By Seth Daniel
Police Chief Steve Mazzie said this week that the Department has nearly completed its first phase of adding at least 10 new recruits in anticipation of the Wynn Boston Harbor resort – and are already getting ready to meet next fiscal year’s goal of 10 more recruits.
“We are pretty close to rounding out our first 10,” he said. “I think it will actually be more like 11 and we’re already restarting the process for the next fiscal year. We’re already started the background checks for June. We’re getting ready now for the next wave of recruits in the next fiscal year because the process is so extensive. We’re trying to get ahead of it and get them lined up.”
Mayor Carlo DeMaria said he is committed to providing the resources to carry out the plan for bumping up the contingent.
“One of the reasons that Everett has been named one of the top ten places to live in Massachusetts is because we have invested in public safety,” said the mayor. “The result is our overall crime rate continues to drop year after year. We have committed even more resources this year by bringing in 11 new officers, representing a significant growth in the department. We recently hired two new officers, in two weeks five more will be hitting the streets and by this summer four more will be hired…I am committed to providing them with all the resources they need to do their jobs.”
The breakdown of new officers includes several now in the academies.
Already, a lateral transfer from Revere and a lateral transfer from Chelsea are patrolling the streets.
There are currently five recruits in the Reading Police Academy who will graduate on Feb. 16.
Mazzie said after an eight-week officer training period, they will be fully ready to patrol.
Meanwhile, one police recruit started in the State Police Academy in mid-January and should be graduating in June.
Another three, perhaps four, officers are ready to begin the next class in the Reading Police Academy in March.
That would give the City 11, maybe 12, new officers ready on or about the first fiscal year of the effort to increase the contingent, which will be at 108 once all of the above officers finish training.
Mazzie said they have already notified area academies that they will need spots in the next fiscal year for even more officers.
However, Mazzie said there is a lot that happens before any training can take place.

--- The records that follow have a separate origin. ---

(** Zeros and then the kernel make the kernel followed by zeros. *)
Lemma put_cleared (m p : bytes) a c : 0 <= a -> len p <= c -> a + c <= len m -> put (put m a (zeros c)) a p = put m a (p ++ zeros (c - len p)).
Proof.
  intros Ha Hc Hm. pose proof (len_nonneg p). apply list_eq. intros j. rewrite !lookup_put, length_put, lookup_app_if, length_app, !length_zeros, !lookup_zeros.
  unfold len in *. repeat case_decide; try (exfalso; lia); done.
Qed.

Definition kernelArea (img : KernelImage) : bytes := Payload img ++ zeros (Z.max (len (Payload img)) (InitSize (Header img)) - len (Payload img)).

Lemma len_kernelArea img : len (kernelArea img) = Z.max (len (Payload img)) (InitSize (Header img)).
Proof. unfold kernelArea. rewrite len_app, len_zeros by lia. lia. Qed.

Lemma clearAndWrite_to memory a img : 0 <= a -> 0 <= InitSize (Header img) -> a + len (kernelArea img) <= len memory -> len memory < 2 ^ 62 ->
  clearAndWrite memory 0 a (Z.max (len (Payload img)) (InitSize (Header img))) (Payload img) = Ok (put memory a (kernelArea img)).
Proof.
  intros Ha Hi Hl Hm. rewrite len_kernelArea in Hl. pose proof (len_nonneg (Payload img)). unfold clearAndWrite, kernelArea. set (c := Z.max _ _) in *.
  destruct (Z.ltb_spec 0 c).
  - rewrite writeAt_to by (rewrite ?len_zeros by lia; lia). cbn [mbind result_bind]. rewrite writeAt_to by (rewrite ?len_put; lia). f_equal. apply put_cleared; lia.
  - cbn [mbind result_bind]. rewrite writeAt_to by lia. replace (c - len (Payload img)) with 0 by lia. by rewrite app_nil_r.
Qed.

Lemma alignDown_le v k : 0 <= k -> 0 <= v -> 0 <= alignDown v (2 ^ k) <= v.
Proof.
  intros Hk Hv. unfold alignDown. rewrite (proj2 (Z.eqb_neq (2 ^ k) 0)) by lia. replace (2 ^ k - 1) with (Z.ones k) by (rewrite Z.ones_equiv; lia).
  rewrite Z.ldiff_ones_r, Z.shiftl_mul_pow2, Z.shiftr_div_pow2 by lia. pose proof (Z.mul_div_le v (2 ^ k)). pose proof (Z.div_pos v (2 ^ k)). lia.
Qed.

Lemma initrdAddress_fits img opts memEnd ia : InitrdGPA opts = 0 -> 0 <= memEnd < 2 ^ 62 -> len (Initrd opts) < 2 ^ 32 ->
  initrdAddress img opts 0 memEnd = Ok ia -> 0 <= ia /\ ia + len (Initrd opts) <= memEnd.
Proof.
  intros E Hm Hi. unfold initrdAddress. rewrite E. cbn [Z.eqb negb]. set (top := if _ && _ then _ else memEnd). assert (top <= memEnd) by (unfold top; case_match; lia).
  pose proof (len_nonneg (Initrd opts)). rewrite wrap_small by (unfold in_width; lia). destruct (Z.leb_spec top (0 + len (Initrd opts))); [done|]. intros [= <-].
  pose proof (alignDown_le (top - len (Initrd opts)) 12 ltac:(lia) ltac:(lia)). change (2 ^ 12) with 0x1000 in *. lia.
Qed.

Definition cpuCount (opts : BootOptions) : Z := if NumCPUs opts <=? 0 then 1 else NumCPUs opts.

(** Everything in its place, in the order of the writes. *)
Definition bootImage (memory : bytes) (img : KernelImage) (opts : BootOptions) (ia : Z) (tables : bytes) (xsdt : Z) : bytes :=
  let m := put memory (kernelAddress img opts) (kernelArea img) in
  let m := if 0 <? len (Initrd opts) then put m ia (Initrd opts) else m in
  let m := put m acpiTableAddress tables in
  let m := put m acpiRSDPAddress (buildBootRSDP xsdt) in
  let m := put m 0x91000 (trimZeros (Cmdline opts) ++ [0]) in
  let m := put m 0x90000 (thePage img (kernelAddress img opts) 0x91000 ia (len (Initrd opts)) acpiRSDPAddress (DefaultE820Map 0 (len memory))) in
  if 1 <? cpuCount opts then put (put m mpTableGPA (mpTable (Z.min (cpuCount opts) 255))) mpPointerGPA mpPointer else m.

Lemma default_map n : 0x100000 <= n < 2 ^ 62 -> Forall fitsE820 (DefaultE820Map 0 n) /\ 0 < len (DefaultE820Map 0 n) <= 3.
Proof.
  intros H. unfold DefaultE820Map. rewrite (proj2 (Z.leb_gt n 0)) by lia. rewrite (Z.min_r n 0x9f000), (Z.min_r n 0x100000) by lia.
  rewrite (proj2 (Z.ltb_lt 0x9f000 n)) by lia. cbn [Z.ltb Z.compare Pos.compare Pos.compare_cont app].
  assert (in_width 64 (n - 0x100000)) by (unfold in_width; lia).
  case_match; (split; [repeat (apply Forall_cons_2; [split; [|split]; done || assumption|]); apply Forall_nil_2|]); by rewrite ?len_app, ?len_cons, ?len_nil.
Qed.

Lemma install_to memory n w xsdt : 1 <= n -> bootTables n = (w, xsdt) -> len (wdata w) < 0x2000 -> 0 <= xsdt < 2 ^ 64 -> 0x100000 <= len memory < 2 ^ 62 ->
  installBootACPI memory 0 n = Ok (put (put memory acpiTableAddress (wdata w)) acpiRSDPAddress (buildBootRSDP xsdt), acpiRSDPAddress).
Proof.
  intros Hn Ew Hw Hx Hm. destruct (rsdp_facts xsdt Hx) as (E36 & _). unfold installBootACPI. rewrite (proj2 (Z.ltb_ge n 1)) by lia. rewrite Ew.
  rewrite writeAt_to by lia. cbn [mbind result_bind]. rewrite writeAt_to by (rewrite ?len_put, ?E36; lia). done.
Qed.

Lemma zeroPage_to img memory loadAddr cmdline ia n es : len (HeaderBytes img) <= 272 -> len cmdline < 0x4f000 ->
  CmdlineSize (Header img) = 0 \/ len cmdline <= CmdlineSize (Header img) -> 0 < len es <= 128 -> 0x100000 <= len memory < 2 ^ 62 ->
  buildZeroPage img memory 0 loadAddr cmdline 0x91000 ia n 0x90000 acpiRSDPAddress es =
  Ok (put (put memory 0x91000 (trimZeros cmdline ++ [0])) 0x90000 (thePage img loadAddr 0x91000 ia n acpiRSDPAddress es)).
Proof.
  intros Hh Hc Hcs He Hm. unfold buildZeroPage. rewrite (proj2 (Z.ltb_ge _ (len (HeaderBytes img)))) by lia.
  replace (negb (CmdlineSize (Header img) =? 0) && (CmdlineSize (Header img) <? len cmdline)) with false by lia.
  pose proof (trimZeros_len cmdline). rewrite writeAt_to by (rewrite ?len_app, ?len_cons, ?len_nil; lia). cbn [mbind result_bind].
  rewrite (proj2 (Z.eqb_neq (len es) 0)), (proj2 (Z.ltb_ge 128 (len es))) by lia. fold (thePage img loadAddr 0x91000 ia n acpiRSDPAddress es).
  rewrite writeAt_to; [done|lia|rewrite page_len by lia; rewrite len_put; lia|rewrite len_put; lia].
Qed.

Officers from the Everett Department have to call for a Civil Service list, they have to investigate the background of those up to be hired and also perform physical and mental testing. If everything is cleared, only then can recruits head off to an academy.
“A lot of people don’t understand the time it takes to get an officer ready to go to the academy and to get on the streets,” he said.
The plan starting in June is to ship off even more officers to the academy, with a goal of adding 10 more to the total contingent by June 30, 2018.
Mazzie said once the contingent is bumped up and the Wynn casino opens, they plan to develop a separate patrol area for the Lower Broadway neighborhood.
“We’re looking to create a separate district in the Lower Broadway Area,” he said, noting that there would be a rotating group of officers that would serve in the new district.
“We would like to have a certain contingent of officers dedicated to that area,” he continued. “Geographically, the rotary separates it and makes it like its own area and it is separate…That’s what we’re working towards – that kind of complement.”
Two years ago, Mayor Carlo DeMaria and Chief Mazzie began studying what kind of policing might be necessary with the coming Wynn casino, as well as with an expected natural increase in population. Using those projected numbers and a study of other urban casinos – in conjunction with the Collins Center at UMass-Boston – they City was able to come up with the numbers of officers they needed and the 10-officer per year plan.
Those numbers were also compared to the numbers of existing police officers that were ready to retire, as they had to hire not only to be ready for the coming casino and population boom, but also to hire in a way to make up for officer lost to retirement.